So concentrate on what you’re doing, she told herself. Ciena began playing back the Hoth footage, taking notes on her datapad the whole time. Abandoned snowspeeders—means they lost ships and valuable material when we ran them off—possible to simply chase them until resources run out? War of attrition? And the next footage showed the rebel laser cannons. The armaments themselves were a match for Imperial standard, or very nearly, but—Inadequate body armor for soldiers appears to be standard throughout the rebel forces. Look at weapons that expel shrapnel, possibly razor-edged microdroids?
Next was footage of the destruction of the Imperial walkers. Ciena could’ve groaned when she saw how easily the harpoons and towlines took the first AT-AT down. Surely there had to be some kind of defense they could install for that. The second one seemed to explode from inside, so that was probably the Imperials’ fault rather than the rebels’. Mechanical malfunction? A possible saboteur? she jotted. And then another walker fell prey to a rebel pilot who somehow knew one of the only vulnerable spots in the armor—
Her mind went blank. The beeping and buzzing of the computers around her turned into so much white noise. Astonishment and betrayal rippled through her like an earthquake and its aftershocks. But Ciena shook her head. I imagined it. Must have. Because there’s no way.
Quickly, she put the footage back in and watched again. She hadn’t imagined it. The rebel snowspeeder kept firing at the ideal targets on the lowest joints of the walker’s legs as it zoomed forward at suicidal speed—then, at the very last moment, it spun sideways through the narrow gap that led to safety.
Just like flying through the stalactites back home.
Any number of pilots in the galaxy must have learned that move. Ciena knew that. But it didn’t change what she was absolutely sure she’d just seen:
Thane Kyrell had joined the Rebellion.
THANE WENT THROUGH the motions as blankly and automatically as his astromech droid: reach rendezvous point, input codes to receive location of the next rendezvous point, leap into hyperspace again, and finally connect with their new base ship, the Mon Calamari cruiser Liberty.
The Liberty was far larger and more sophisticated than most of the vessels in the motley rebel fleet. However, it was designed for the comfort of the Mon Calamari, not humans. Temperatures were higher, and the humidity in the air was so intense Thane’s skin grew damp within minutes.
He needed some distraction from the discomfort, Thane decided. Better not to be alone with his thoughts anyway. He kept seeing that TIE fighter tumble down, kept imagining Ciena dying in the heart of it—and he had to stop that somehow.
First he sought out friends.
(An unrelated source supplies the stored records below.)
(** Greedy repetition gives back one character at a time: try the
    continuation after [lo + d] characters, then [lo + d - 1], ...,
    down to [lo]. *)
Fixpoint backoff {A} (k : nat → option A) (i lo d : nat) : option A :=
  match k (i + lo + d)%nat with
  | Some r => Some r
  | None =>
      match d with
      | O => None
      | S d' => backoff k i lo d'
      end
  end.

Definition atLineStart (s : str) (i : nat) : bool :=
  match i with
  | O => true
  | S j => match s !! j with
           | Some c => JS.isLineTerminator c
           | None => false
           end
  end.

Definition atLineEnd (s : str) (i : nat) : bool :=
  match s !! i with
  | Some c => JS.isLineTerminator c
  | None => Nat.eqb i (length s)
  end.

Fixpoint rmatch (r : regex) (s : str) (k : nat → caps → option mres)
    (i : nat) (c : caps) : option mres :=
  match r with
  | Eps => k i c
  | Cls p =>
      match s !! i with
      | Some ch => if p ch then k (S i) c else None
      | None => None
      end
  | Rep p lo hi =>
      let n := run p (drop i s) in
      let n := match hi with Some h => Nat.min n h | None => n end in
      if (n <? lo)%nat then None
      else backoff (λ j, k j c) i lo (n - lo)
  | Seq r1 r2 => rmatch r1 s (λ j c', rmatch r2 s k j c') i c
  | Alt r1 r2 =>
      match rmatch r1 s k i c with
      | Some x => Some x
      | None => rmatch r2 s k i c
      end
  | Bol => if atLineStart s i then k i c else None
  | Eol => if atLineEnd s i then k i c else None
  | Grp g r => rmatch r s (λ j c', k j ((g, (i, j)) :: c')) i c
  end.

(** A match attempt anchored at position [i]. *)
Definition matchAt (r : regex) (s : str) (i : nat) : option mres :=
  rmatch r s (λ j c, Some (j, c)) i [].

(** One found match: start index, end index, captures. *)
Record found := { m_index : nat; m_end : nat; m_caps : caps }.

(** Leftmost match among the start positions [i, i+1, ..., i+n]. *)
Fixpoint scan (r : regex) (s : str) (n i : nat) : option found :=
  match matchAt r s i with
  | Some (e, c) => Some {| m_index := i; m_end := e; m_caps := c |}
  | None =>
      match n with
      | O => None
      | S n' => scan r s n' (S i)
      end
  end.

(** [RegExp.prototype.exec] of a global regular expression whose
    [lastIndex] is [from]. *)
Definition exec (r : regex) (s : str) (from : nat) : option found :=
  if (length s <? from)%nat then None
  else scan r s (length s - from) from.

(** The successive matches that repeated [exec] calls of a global
    regular expression return: the start positions are swept from
    left to right, those below the current [lastIndex] are skipped,
    and a match moves [lastIndex] to its end (one further after an
    empty match). [n] counts the start positions still to visit. *)
Fixpoint sweep (r : regex) (s : str) (n q lastIndex : nat) : list found :=
  let next :=
    if (q <? lastIndex)%nat then None else matchAt r s q in
  match next with
  | Some (e, c) =>
      let m := {| m_index := q; m_end := e; m_caps := c |} in
      let li := if Nat.eqb e q then S q else e in
      match n with
      | O => [m]
      | S n' => m :: sweep r s n' (S q) li
      end
  | None =>
      match n with
      | O => []
      | S n' => sweep r s n' (S q) lastIndex
      end
  end.

Definition matches (r : regex) (s : str) : list found :=
  sweep r s (length s) 0 0.

(** The same matches as the source loops over them,
    [while ((m = r.exec(s)) !== null) { ... }], each [exec] resuming at
    the end of the previous match; [fuel] bounds the iterations.  For a
    pattern that cannot match the empty string the loop ends within
    [length s + 1] iterations and visits exactly [matches r s]
    (lemma [matches_execLoop] below). *)
Fixpoint execLoop (r : regex) (s : str) (fuel from : nat) : list found :=
  match fuel with
  | O => []
  | S fuel' =>
      match exec r s from with
      | None => []
      | Some m => m :: execLoop r s fuel' (m_end m)
      end
  end.

(** The least number of characters a match of [r] consumes. *)
Fixpoint minLen (r : regex) : nat :=
  match r with
  | Eps | Bol | Eol => 0
  | Cls _ => 1
  | Rep _ lo _ => lo
  | Seq r1 r2 => minLen r1 + minLen r2
  | Alt r1 r2 => Nat.min (minLen r1) (minLen r2)
  | Grp _ r => minLen r
  end.

(** [s.match(r)] for a global [r]: the matched substrings, or [null]. *)
Definition matchAll (r : regex) (s : str) : option (list str) :=
  match matches r s with
  | [] => None
  | ms => Some (map (λ m, JS.substring s (m_index m) (m_end m)) ms)
  end.

(** [s.split(r)] for a regular expression without capture groups
    (the algorithm of RegExp.prototype[Symbol.split]): [q] sweeps the
    positions below the length, [p] is the end of the last separator. *)
Fixpoint splitLoop (r : regex) (s : str) (n q p : nat) : list str :=
  match n with
  | O => [JS.substring s p (length s)]
  | S n' =>
      if (q <? p)%nat then splitLoop r s n' (S q) p
      else
        match matchAt r s q with
        | None => splitLoop r s n' (S q) p
        | Some (e, _) =>
            let e := Nat.min e (length s) in
            if Nat.eqb e p then splitLoop r s n' (S q) p
            else JS.substring s p q :: splitLoop r s n' (S q) e
        end
  end.

Definition split (r : regex) (s : str) : list str :=
  match s with
  | [] => match matchAt r s 0 with Some _ => [] | None => [s] end
  | _ => splitLoop r s (length s) 0 0
  end.

(** A dynamically built pattern for a literal, as
    [new RegExp(escape(term), 'i')]: under the [i] flag two Latin-1
    code units match when they have the same case folding. *)
Definition ciChar (a b : ascii) : bool :=
  JS.eqChar (JS.toLowerChar a) (JS.toLowerChar b).

Definition literal_i (t : str) : regex :=
  foldr (λ ch r, Seq (Cls (ciChar ch)) r) Eps t.

End Regex.

(* ================================================================== *)
(** * Text chunker ([src/utils/chunker.ts]) *)
(* ================================================================== *)

Module Chunker.
Import Regex.

(** [ChunkOptions]: every field may be left out. *)
Record ChunkOptions := {
  o_maxChunkSize : option Z;
  o_overlapSize : option Z;
  o_preserveCodeBlocks : option bool;
  o_preserveTables : option bool
}.

(** [Required<ChunkOptions>] *)
Record Options := {
  maxChunkSize : Z;
  overlapSize : Z;
  preserveCodeBlocks : bool;
  preserveTables : bool
}.

Record Chunk := {
  index : nat;
  content : str;
  sectionTitle : option str
}.

Definition DEFAULT_OPTIONS : Options :=
  {| maxChunkSize := 1500; overlapSize := 200;
     preserveCodeBlocks := true; preserveTables := true |}.

(** [{ ...DEFAULT_OPTIONS, ...options }] *)
Definition withDefaults (options : ChunkOptions) : Options :=
  {| maxChunkSize :=
       default (maxChunkSize DEFAULT_OPTIONS) (o_maxChunkSize options);
     overlapSize :=
       default (overlapSize DEFAULT_OPTIONS) (o_overlapSize options);
     preserveCodeBlocks :=
       default (preserveCodeBlocks DEFAULT_OPTIONS) (o_preserveCodeBlocks options);
     preserveTables :=
       default (preserveTables DEFAULT_OPTIONS) (o_preserveTables options) |}.

(** The options value [{}], the default of [chunkText]'s parameter. *)
Definition noChunkOptions : ChunkOptions :=
  {| o_maxChunkSize := None; o_overlapSize := None;
     o_preserveCodeBlocks := None; o_preserveTables := None |}.

(** The options value [{ maxChunkSize: m, overlapSize: o }]. *)
Definition sizes (m o : Z) : ChunkOptions :=
  {| o_maxChunkSize := Some m; o_overlapSize := Some o;
     o_preserveCodeBlocks := None; o_preserveTables := None |}.

Record section := {
  title : option str;
  body : str
}.
Lemma ex_gen_config_2014_before (k : nat) (y : Z) :
  [2012] !! k = Some y →
  ∃ res_file,
    cfg_res_files ex_gen_config_2014 !! k = Some res_file
    ∧ py_in (pretty y) res_file = true
    ∧ ex_run_direct (year_run_args ex_gen_config_2014 "reV_gen" 25 y res_file)
      = Ok ().
Proof.
  destruct k as [|k]; cbn; intros Hk; [|done].
  injection Hk as <-. by exists "nsrdb_2012.h5".
Qed.

Lemma from_config_year_mismatch_witness :
  re_match_year "reV_gen" = false
  ∧ cfg_option ex_gen_config_2014 = "local"
  ∧ cfg_years ex_gen_config_2014 = [2012] ++ 2013 :: []
  ∧ cfg_res_files ex_gen_config_2014 !! 1%nat = Some "nsrdb_2014.h5"
  ∧ py_in (pretty 2013) "nsrdb_2014.h5" = false
  ∧ ex_from_config (main empty_obj "reV_gen" false) ex_gen_config_2014 false
    = Cmd (InitGenLoggers false "reV_gen" (PyStr "./out/log")
             ["reV.config"; "reV.generation"; "reV.execution"]
           :: local_year_effects ex_gen_config_2014 "reV_gen" false 25
                (2012, "nsrdb_2012.h5")
           ++ [Echo (year_msg 2013 "nsrdb_2014.h5")])
          (Raises (Exception (mismatch_msg 2013 "nsrdb_2014.h5"))).
Proof.
  split; [reflexivity|]. split; [reflexivity|]. split; [reflexivity|].
  split; [reflexivity|]. split; [reflexivity|].
  exact (proj1 (from_config_year_mismatch ex_PBS_s ex_qsub
                  ex_project_points_sites ex_points_control ex_run_direct
                  ex_gen_config_2014 "reV_gen" false false 25 [2012] []
                  2013 eq_refl eq_refl eq_refl eq_refl
                  ex_gen_config_2014_before)
           "nsrdb_2014.h5" eq_refl eq_refl).
Defined.

Lemma dispatch_loop_commands_witness :
  ex_pc !! 1%nat = Some {| split_range := (2%nat, 4%nat) |}
  ∧ ∃ pbs,
      jobs ex_dispatch !! 1%nat = Some pbs
      ∧ pbs_cmd pbs
        = node_cmd ex_PBS_s ex_ctx false "reV_gen_1" "gen_201_node_1.h5"
            {| split_range := (2%nat, 4%nat) |}.
Proof.
  split; [reflexivity|].
  destruct (dispatch_loop_commands ex_PBS_s ex_qsub ex_ctx "rev" "short"
              "./out/stdout" false ex_pc 1
              {| split_range := (2%nat, 4%nat) |} eq_refl)
    as (pbs & Hpbs & Hcmd & _).
  exists pbs. split; [exact Hpbs|exact Hcmd].
Defined.

Lemma from_config_option_checked_per_year_witness :
  cfg_years ex_gen_config_slurm = 2012 :: [2013]
  ∧ cfg_res_files ex_gen_config_slurm !! 0%nat = Some "nsrdb_2012.h5"
  ∧ py_in (pretty 2012) "nsrdb_2012.h5" = true
  ∧ cfg_option ex_gen_config_slurm ≠ "local"
  ∧ cfg_option ex_gen_config_slurm ≠ "peregrine"
  ∧ ex_from_config (main empty_obj "reV_gen" true) ex_gen_config_slurm false
    = Cmd [InitGenLoggers true "reV_gen" (PyStr "./out/log")
             ["reV.config"; "reV.generation"; "reV.execution"];
           Echo (year_msg 2012 "nsrdb_2012.h5")]
          (Raises (Builtin
                     (ConfigError ("Execution option not recognized: "
                                   +:+ dquote +:+ "slurm" +:+ dquote)))).
Proof.
  split; [reflexivity|]. split; [reflexivity|]. split; [reflexivity|].
  split; [discriminate|]. split; [discriminate|].
  exact (proj2 (from_config_option_checked_per_year ex_PBS_s ex_qsub
                  ex_project_points_sites ex_points_control ex_run_direct
                  ex_gen_config_slurm "reV_gen" true false)
           2012 [2013] "nsrdb_2012.h5" eq_refl eq_refl eq_refl
           ltac:(discriminate) ltac:(discriminate)).
Defined.
(* ===== verification/_CoqProject ===== *)
-Q . S2P
Prelude.v
Memory.v
MemorySpec.v
MemoryProps.v
Registers.v
Ir.v
Iced.v
ExampleDecoder.v
Cpu.v
CpuInt.v
CpuSimd.v
Interp.v
CpuInv.v
CpuSafe.v
CpuArith.v
CpuAlu.v
CpuMulDiv.v
CpuStack.v
CpuShift.v
CpuLanes.v
CpuCache.v
CpuBlocks.v
Elf.v
ElfProps.v
Loader.v
LoaderStack.v
LoaderProps.v
LoaderInv.v
HostPath.v
Host.v
ExampleHost.v
Fs.v
FsProps.v
LinuxAbi.v
Terminal.v
Fd.v
Process.v
Syscalls.v
RunLoop.v
FdProps.v
ProcessProps.v
ProcessWait.v
FdInv.v
AbiInv.v
PathInv.v
SyscallInv.v
RunLoopInv.v
SyscallFrame.v
Isolation.v
RunLoopProps.v
SyscallProps.v
SyscallData.v
RunLoopDemo.v
RunLoopLive.v
RunLoopSolo.v
Testing.v
TestsCore.v
TestsCpu.v
TestsLinux.v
Wedge clapped Thane on the back, and Thane managed to smile as they congratulated each other on the walkers they’d taken down. But Wedge’s face fell when Thane asked about Dak Ralter. “Dak died during the battle. Their snowspeeder was hit; only Skywalker made it out.”
Only half a day before, Thane had been teasing Dak about hero-worshiping Luke Skywalker. Now Dak lay dead and abandoned on Hoth, his body crushed by an AT-AT.
The kid hadn’t even been nineteen years old.
“If it’s any consolation,” Wedge said, studying Thane’s expression, “Luke said Dak died from the blast. Instantly.”
“Consolation,” Thane repeated. “Right.”
Wedge looked like he might say more, but Thane didn’t want to hear it. He turned and walked through the launching bay, watching the activity around him as if he’d never seen any of it before. Pilots laughed and joked, because that was how you dealt with unending mortal danger: you pretended it didn’t exist. Only a handful of the rebels standing around showed any evidence of grief or shock.
They were probably imagining scenes as terrible as the one playing over and over in Thane’s mind—Ciena and Dak, both dead, their bodies broken as they lay on the surface of Hoth. Soon they would be covered by the snow, never to be seen again.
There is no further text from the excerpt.